*** TASK INPUTS Section Begins ***
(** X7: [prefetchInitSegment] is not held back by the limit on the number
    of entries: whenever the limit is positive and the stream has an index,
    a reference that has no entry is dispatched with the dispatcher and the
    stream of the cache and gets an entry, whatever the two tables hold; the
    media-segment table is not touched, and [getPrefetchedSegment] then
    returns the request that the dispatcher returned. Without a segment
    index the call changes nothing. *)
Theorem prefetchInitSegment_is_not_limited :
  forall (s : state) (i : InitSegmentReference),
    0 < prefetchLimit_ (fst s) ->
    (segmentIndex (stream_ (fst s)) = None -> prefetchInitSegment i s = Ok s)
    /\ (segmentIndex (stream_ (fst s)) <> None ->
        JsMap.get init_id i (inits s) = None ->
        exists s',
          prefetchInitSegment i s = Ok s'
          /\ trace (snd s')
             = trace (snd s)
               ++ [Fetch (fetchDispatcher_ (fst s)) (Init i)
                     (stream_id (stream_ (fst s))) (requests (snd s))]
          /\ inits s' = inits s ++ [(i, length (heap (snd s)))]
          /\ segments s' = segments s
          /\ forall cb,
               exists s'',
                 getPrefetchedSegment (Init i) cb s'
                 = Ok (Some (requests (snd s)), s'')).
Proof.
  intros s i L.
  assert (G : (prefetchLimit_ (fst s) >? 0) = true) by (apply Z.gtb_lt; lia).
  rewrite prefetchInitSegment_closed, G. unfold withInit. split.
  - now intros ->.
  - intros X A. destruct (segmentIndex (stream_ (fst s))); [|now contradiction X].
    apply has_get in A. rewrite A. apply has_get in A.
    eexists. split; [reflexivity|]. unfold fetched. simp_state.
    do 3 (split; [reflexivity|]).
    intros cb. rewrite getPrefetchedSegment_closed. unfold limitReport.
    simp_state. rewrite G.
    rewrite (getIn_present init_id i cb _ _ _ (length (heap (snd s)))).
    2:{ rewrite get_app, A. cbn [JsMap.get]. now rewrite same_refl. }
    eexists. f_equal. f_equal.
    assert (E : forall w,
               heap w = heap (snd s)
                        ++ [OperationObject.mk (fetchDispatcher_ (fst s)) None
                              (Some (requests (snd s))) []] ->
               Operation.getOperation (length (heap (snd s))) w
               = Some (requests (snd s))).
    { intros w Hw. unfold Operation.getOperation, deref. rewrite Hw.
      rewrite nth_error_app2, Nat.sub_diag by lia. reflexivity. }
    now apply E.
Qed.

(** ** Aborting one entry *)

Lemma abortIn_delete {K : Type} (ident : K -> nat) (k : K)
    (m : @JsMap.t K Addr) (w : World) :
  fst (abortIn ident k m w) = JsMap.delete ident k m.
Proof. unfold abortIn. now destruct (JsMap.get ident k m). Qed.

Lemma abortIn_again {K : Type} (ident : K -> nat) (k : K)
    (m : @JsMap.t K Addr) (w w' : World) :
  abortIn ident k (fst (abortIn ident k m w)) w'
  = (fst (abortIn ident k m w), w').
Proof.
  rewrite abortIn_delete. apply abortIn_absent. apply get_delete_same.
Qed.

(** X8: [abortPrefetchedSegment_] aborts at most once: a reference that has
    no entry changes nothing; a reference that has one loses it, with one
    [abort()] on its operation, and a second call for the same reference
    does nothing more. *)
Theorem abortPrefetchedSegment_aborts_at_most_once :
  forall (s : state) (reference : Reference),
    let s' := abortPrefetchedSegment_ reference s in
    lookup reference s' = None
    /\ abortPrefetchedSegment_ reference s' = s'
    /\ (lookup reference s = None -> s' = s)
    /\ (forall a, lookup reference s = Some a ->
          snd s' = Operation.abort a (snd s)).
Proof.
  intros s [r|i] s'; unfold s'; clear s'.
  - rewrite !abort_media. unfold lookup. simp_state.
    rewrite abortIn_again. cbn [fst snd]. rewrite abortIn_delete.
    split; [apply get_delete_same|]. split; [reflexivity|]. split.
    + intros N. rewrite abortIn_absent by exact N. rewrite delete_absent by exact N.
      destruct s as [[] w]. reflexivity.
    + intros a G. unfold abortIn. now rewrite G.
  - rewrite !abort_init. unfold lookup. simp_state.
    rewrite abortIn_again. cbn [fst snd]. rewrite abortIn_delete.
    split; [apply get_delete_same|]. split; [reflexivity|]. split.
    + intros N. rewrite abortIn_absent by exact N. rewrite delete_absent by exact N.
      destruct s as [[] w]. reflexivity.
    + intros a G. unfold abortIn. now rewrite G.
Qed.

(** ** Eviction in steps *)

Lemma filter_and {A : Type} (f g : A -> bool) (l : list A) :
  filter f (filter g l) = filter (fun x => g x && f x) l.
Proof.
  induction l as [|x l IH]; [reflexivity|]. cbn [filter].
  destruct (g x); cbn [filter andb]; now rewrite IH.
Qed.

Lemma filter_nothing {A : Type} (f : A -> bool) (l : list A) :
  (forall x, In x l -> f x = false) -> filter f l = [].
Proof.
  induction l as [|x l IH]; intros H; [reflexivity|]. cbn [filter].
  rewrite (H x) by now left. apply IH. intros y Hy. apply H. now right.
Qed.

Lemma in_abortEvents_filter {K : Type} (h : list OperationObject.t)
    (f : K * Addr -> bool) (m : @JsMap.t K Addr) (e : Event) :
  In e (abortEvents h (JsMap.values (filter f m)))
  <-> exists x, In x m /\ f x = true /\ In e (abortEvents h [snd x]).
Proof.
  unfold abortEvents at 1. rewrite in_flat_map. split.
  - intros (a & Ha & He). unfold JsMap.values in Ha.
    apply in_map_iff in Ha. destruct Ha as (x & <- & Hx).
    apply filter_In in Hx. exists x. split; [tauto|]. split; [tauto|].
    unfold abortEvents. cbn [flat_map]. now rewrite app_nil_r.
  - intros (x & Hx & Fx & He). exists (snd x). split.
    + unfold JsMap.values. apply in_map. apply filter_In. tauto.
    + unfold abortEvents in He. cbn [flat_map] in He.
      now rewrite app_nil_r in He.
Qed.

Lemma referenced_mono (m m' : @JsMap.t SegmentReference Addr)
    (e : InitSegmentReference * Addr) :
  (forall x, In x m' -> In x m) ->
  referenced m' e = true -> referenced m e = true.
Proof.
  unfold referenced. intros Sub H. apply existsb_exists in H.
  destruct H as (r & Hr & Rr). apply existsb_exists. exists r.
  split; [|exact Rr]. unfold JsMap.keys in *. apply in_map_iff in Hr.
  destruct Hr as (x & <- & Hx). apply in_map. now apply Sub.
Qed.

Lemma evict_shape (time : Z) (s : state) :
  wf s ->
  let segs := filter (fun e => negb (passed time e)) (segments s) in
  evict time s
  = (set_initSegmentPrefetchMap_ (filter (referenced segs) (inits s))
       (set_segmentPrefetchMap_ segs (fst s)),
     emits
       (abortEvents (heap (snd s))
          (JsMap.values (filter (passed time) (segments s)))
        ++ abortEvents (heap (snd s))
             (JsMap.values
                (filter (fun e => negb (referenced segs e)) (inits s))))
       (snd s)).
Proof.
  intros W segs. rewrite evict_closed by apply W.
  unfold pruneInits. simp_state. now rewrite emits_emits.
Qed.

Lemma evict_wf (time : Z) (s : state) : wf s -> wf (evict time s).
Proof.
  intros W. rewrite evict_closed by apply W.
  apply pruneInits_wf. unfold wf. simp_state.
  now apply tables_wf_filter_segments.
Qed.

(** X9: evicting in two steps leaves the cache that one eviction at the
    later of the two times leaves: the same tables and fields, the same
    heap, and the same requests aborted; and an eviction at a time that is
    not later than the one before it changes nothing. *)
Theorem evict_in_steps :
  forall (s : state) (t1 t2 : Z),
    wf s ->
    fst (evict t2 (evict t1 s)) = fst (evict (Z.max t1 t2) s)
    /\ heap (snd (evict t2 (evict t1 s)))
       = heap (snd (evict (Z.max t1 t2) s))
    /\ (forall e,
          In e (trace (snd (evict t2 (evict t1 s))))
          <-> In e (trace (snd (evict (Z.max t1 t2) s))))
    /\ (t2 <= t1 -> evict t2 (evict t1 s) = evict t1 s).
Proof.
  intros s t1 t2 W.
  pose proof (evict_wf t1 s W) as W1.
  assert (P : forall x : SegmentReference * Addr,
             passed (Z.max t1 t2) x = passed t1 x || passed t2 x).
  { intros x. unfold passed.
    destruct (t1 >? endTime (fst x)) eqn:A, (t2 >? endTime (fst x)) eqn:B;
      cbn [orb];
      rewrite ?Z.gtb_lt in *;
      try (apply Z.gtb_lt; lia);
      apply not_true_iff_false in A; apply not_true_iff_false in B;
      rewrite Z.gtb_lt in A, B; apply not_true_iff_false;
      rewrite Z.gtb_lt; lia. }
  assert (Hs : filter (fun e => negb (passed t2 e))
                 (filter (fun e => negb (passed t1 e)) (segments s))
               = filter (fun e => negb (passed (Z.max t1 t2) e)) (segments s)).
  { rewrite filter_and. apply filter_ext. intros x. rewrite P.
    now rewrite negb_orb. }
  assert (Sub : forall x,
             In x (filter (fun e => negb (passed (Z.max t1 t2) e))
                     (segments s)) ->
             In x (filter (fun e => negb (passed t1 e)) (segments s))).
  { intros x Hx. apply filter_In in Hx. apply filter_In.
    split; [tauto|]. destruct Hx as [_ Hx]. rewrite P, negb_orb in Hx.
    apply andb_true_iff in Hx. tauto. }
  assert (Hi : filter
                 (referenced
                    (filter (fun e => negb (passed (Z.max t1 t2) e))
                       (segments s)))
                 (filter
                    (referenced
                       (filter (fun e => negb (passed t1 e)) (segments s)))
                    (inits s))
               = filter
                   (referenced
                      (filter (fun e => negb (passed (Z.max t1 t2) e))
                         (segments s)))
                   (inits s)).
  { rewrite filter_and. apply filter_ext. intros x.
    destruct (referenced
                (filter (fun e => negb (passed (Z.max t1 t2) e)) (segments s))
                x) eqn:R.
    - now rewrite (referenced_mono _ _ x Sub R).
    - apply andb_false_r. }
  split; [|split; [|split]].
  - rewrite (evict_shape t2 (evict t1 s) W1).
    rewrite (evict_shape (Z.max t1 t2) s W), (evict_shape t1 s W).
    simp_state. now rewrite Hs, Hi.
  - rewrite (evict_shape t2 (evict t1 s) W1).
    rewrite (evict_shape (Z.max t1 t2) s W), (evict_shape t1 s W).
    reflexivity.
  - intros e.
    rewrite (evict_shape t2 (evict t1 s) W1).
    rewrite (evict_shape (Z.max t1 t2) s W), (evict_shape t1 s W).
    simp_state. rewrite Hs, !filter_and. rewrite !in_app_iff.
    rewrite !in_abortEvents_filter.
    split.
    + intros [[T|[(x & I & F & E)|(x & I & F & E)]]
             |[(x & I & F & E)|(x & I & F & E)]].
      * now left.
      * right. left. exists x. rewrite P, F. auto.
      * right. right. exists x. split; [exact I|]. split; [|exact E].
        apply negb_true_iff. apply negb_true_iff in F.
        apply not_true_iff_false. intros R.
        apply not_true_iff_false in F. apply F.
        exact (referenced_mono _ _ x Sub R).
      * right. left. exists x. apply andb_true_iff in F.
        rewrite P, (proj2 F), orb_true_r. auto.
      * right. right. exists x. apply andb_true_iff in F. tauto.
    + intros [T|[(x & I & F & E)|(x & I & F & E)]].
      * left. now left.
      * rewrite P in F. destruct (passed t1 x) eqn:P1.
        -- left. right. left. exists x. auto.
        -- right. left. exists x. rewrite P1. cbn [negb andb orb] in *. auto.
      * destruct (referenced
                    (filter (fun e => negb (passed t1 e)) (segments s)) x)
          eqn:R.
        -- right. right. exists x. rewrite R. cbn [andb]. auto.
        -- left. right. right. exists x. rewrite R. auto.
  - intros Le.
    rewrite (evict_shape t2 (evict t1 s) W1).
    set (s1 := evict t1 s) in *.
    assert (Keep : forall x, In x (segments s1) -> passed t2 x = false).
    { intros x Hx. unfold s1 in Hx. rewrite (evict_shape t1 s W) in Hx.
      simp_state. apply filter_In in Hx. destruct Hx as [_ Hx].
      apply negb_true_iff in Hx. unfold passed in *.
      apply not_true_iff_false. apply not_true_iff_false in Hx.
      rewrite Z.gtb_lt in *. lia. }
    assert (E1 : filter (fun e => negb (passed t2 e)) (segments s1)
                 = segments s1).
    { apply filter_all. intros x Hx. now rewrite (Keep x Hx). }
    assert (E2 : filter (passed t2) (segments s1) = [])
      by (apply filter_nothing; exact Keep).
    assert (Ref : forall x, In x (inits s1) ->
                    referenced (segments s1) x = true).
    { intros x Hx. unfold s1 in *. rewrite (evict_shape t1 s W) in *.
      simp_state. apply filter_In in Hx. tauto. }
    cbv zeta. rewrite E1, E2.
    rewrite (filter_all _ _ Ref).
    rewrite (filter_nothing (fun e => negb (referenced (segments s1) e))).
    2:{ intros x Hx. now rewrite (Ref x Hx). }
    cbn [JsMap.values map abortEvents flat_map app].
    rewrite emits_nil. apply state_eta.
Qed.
*** TASK INPUTS Section Ends ***
PROBLEM DETAILS: The answer should hold exactly the lines running from the one with "left. now left." to the final line of the data, both ends counted.

EXERCISE OUTPUT:
      * left. now left.
      * rewrite P in F. destruct (passed t1 x) eqn:P1.
        -- left. right. left. exists x. auto.
        -- right. left. exists x. rewrite P1. cbn [negb andb orb] in *. auto.
      * destruct (referenced
                    (filter (fun e => negb (passed t1 e)) (segments s)) x)
          eqn:R.
        -- right. right. exists x. rewrite R. cbn [andb]. auto.
        -- left. right. right. exists x. rewrite R. auto.
  - intros Le.
    rewrite (evict_shape t2 (evict t1 s) W1).
    set (s1 := evict t1 s) in *.
    assert (Keep : forall x, In x (segments s1) -> passed t2 x = false).
    { intros x Hx. unfold s1 in Hx. rewrite (evict_shape t1 s W) in Hx.
      simp_state. apply filter_In in Hx. destruct Hx as [_ Hx].
      apply negb_true_iff in Hx. unfold passed in *.
      apply not_true_iff_false. apply not_true_iff_false in Hx.
      rewrite Z.gtb_lt in *. lia. }
    assert (E1 : filter (fun e => negb (passed t2 e)) (segments s1)
                 = segments s1).
    { apply filter_all. intros x Hx. now rewrite (Keep x Hx). }
    assert (E2 : filter (passed t2) (segments s1) = [])
      by (apply filter_nothing; exact Keep).
    assert (Ref : forall x, In x (inits s1) ->
                    referenced (segments s1) x = true).
    { intros x Hx. unfold s1 in *. rewrite (evict_shape t1 s W) in *.
      simp_state. apply filter_In in Hx. tauto. }
    cbv zeta. rewrite E1, E2.
    rewrite (filter_all _ _ Ref).
    rewrite (filter_nothing (fun e => negb (referenced (segments s1) e))).
    2:{ intros x Hx. now rewrite (Ref x Hx). }
    cbn [JsMap.values map abortEvents flat_map app].
    rewrite emits_nil. apply state_eta.
Qed.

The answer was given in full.